- Opening Delimiter -

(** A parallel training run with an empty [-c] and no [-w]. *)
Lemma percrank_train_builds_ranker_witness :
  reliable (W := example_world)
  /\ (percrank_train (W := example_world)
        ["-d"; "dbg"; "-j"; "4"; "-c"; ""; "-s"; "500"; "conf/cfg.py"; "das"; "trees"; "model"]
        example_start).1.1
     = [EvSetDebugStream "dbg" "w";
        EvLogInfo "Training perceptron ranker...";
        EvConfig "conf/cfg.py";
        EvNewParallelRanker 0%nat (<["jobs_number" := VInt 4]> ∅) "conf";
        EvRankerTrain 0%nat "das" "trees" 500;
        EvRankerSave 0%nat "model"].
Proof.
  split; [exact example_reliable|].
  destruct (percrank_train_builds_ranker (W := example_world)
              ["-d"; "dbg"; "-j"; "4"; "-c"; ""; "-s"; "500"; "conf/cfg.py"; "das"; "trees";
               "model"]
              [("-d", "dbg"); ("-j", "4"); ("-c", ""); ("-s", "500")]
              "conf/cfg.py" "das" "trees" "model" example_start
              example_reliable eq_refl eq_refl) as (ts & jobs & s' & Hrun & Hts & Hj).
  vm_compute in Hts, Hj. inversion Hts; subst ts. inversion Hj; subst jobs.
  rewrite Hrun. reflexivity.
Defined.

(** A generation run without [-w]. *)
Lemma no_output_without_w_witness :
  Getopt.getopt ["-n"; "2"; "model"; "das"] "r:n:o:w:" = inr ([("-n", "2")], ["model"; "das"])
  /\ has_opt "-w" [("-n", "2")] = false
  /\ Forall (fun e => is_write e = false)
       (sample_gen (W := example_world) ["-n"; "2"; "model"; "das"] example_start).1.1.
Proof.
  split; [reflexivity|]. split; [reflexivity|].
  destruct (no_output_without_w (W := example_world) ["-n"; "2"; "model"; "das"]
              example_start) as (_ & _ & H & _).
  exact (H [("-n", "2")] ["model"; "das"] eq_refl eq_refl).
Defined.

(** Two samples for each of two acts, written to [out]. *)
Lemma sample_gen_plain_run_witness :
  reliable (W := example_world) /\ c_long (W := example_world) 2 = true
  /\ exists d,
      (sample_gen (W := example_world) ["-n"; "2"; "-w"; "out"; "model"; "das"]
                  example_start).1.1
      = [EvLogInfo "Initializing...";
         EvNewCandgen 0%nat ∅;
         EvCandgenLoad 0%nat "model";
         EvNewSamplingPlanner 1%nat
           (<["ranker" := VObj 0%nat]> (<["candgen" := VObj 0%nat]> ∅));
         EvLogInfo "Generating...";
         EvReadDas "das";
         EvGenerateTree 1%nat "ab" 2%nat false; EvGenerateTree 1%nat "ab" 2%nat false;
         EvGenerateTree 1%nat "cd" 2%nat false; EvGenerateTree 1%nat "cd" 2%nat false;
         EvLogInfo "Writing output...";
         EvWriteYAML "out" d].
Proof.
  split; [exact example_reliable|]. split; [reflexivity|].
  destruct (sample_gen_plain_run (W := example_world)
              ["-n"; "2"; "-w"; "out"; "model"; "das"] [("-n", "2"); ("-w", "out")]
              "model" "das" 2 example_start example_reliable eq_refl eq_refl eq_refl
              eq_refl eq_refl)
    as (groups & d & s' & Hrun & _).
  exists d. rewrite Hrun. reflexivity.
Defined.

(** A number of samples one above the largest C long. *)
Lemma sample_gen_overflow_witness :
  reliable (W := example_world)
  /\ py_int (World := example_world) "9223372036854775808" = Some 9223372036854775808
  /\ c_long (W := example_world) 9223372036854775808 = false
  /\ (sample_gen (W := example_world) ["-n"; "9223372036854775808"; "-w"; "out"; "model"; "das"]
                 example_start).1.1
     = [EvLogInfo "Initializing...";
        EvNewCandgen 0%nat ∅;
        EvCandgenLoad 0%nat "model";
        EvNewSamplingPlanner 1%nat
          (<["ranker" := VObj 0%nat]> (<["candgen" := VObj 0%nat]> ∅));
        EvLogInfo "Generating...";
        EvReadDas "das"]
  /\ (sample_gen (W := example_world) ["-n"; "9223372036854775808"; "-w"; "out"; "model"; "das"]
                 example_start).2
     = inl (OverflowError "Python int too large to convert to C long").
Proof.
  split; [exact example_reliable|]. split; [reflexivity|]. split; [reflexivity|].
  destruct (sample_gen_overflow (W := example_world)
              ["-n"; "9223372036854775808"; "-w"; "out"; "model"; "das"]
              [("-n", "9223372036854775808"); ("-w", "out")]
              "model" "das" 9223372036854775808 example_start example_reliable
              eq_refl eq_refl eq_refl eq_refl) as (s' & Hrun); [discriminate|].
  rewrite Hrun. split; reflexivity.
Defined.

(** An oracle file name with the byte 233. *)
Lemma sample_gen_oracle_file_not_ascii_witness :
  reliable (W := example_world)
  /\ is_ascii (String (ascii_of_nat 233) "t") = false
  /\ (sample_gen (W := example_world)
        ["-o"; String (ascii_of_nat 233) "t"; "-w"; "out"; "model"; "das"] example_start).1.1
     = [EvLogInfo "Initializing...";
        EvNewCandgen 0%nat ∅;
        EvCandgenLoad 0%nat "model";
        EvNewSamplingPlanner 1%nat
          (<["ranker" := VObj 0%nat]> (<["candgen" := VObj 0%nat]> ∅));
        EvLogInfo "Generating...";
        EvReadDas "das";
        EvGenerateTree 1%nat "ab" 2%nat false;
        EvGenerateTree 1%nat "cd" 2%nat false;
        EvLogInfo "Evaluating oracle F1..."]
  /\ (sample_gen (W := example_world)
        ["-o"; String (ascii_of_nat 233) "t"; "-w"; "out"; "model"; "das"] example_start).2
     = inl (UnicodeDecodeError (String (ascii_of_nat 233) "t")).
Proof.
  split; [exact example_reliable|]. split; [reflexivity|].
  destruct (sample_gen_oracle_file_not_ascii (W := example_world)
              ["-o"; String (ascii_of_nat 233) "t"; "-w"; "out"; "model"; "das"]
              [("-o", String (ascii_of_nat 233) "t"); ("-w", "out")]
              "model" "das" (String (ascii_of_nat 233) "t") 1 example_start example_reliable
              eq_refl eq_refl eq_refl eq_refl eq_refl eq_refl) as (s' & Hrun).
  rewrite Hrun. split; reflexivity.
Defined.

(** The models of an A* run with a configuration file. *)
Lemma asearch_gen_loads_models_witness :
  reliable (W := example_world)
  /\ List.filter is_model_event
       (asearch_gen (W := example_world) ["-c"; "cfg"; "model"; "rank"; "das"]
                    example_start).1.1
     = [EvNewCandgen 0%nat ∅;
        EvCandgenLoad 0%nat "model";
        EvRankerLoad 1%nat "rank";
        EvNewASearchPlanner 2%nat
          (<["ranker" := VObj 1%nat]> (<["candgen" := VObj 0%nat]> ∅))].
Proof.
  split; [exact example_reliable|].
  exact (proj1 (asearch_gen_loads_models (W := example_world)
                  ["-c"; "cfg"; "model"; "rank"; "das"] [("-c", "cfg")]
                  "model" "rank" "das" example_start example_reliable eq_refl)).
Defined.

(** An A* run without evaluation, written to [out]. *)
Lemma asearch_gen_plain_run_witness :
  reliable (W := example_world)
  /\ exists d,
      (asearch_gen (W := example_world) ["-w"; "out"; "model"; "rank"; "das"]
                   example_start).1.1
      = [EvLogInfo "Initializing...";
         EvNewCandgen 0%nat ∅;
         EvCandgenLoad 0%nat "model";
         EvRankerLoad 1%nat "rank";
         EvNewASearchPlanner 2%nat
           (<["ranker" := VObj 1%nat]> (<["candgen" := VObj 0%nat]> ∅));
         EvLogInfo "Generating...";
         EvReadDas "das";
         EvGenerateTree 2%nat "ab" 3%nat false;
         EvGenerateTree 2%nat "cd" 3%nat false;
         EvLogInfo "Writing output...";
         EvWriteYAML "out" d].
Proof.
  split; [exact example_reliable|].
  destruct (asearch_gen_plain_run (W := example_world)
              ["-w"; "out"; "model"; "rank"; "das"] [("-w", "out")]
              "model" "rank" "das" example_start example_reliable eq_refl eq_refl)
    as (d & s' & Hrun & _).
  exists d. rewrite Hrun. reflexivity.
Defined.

- Closing Delimiter -

» PROMPT
Return, from the material above, each line holding the string "samples".

» TASK SOLUTION
(** Two samples for each of two acts, written to [out]. *)
(** A number of samples one above the largest C long. *)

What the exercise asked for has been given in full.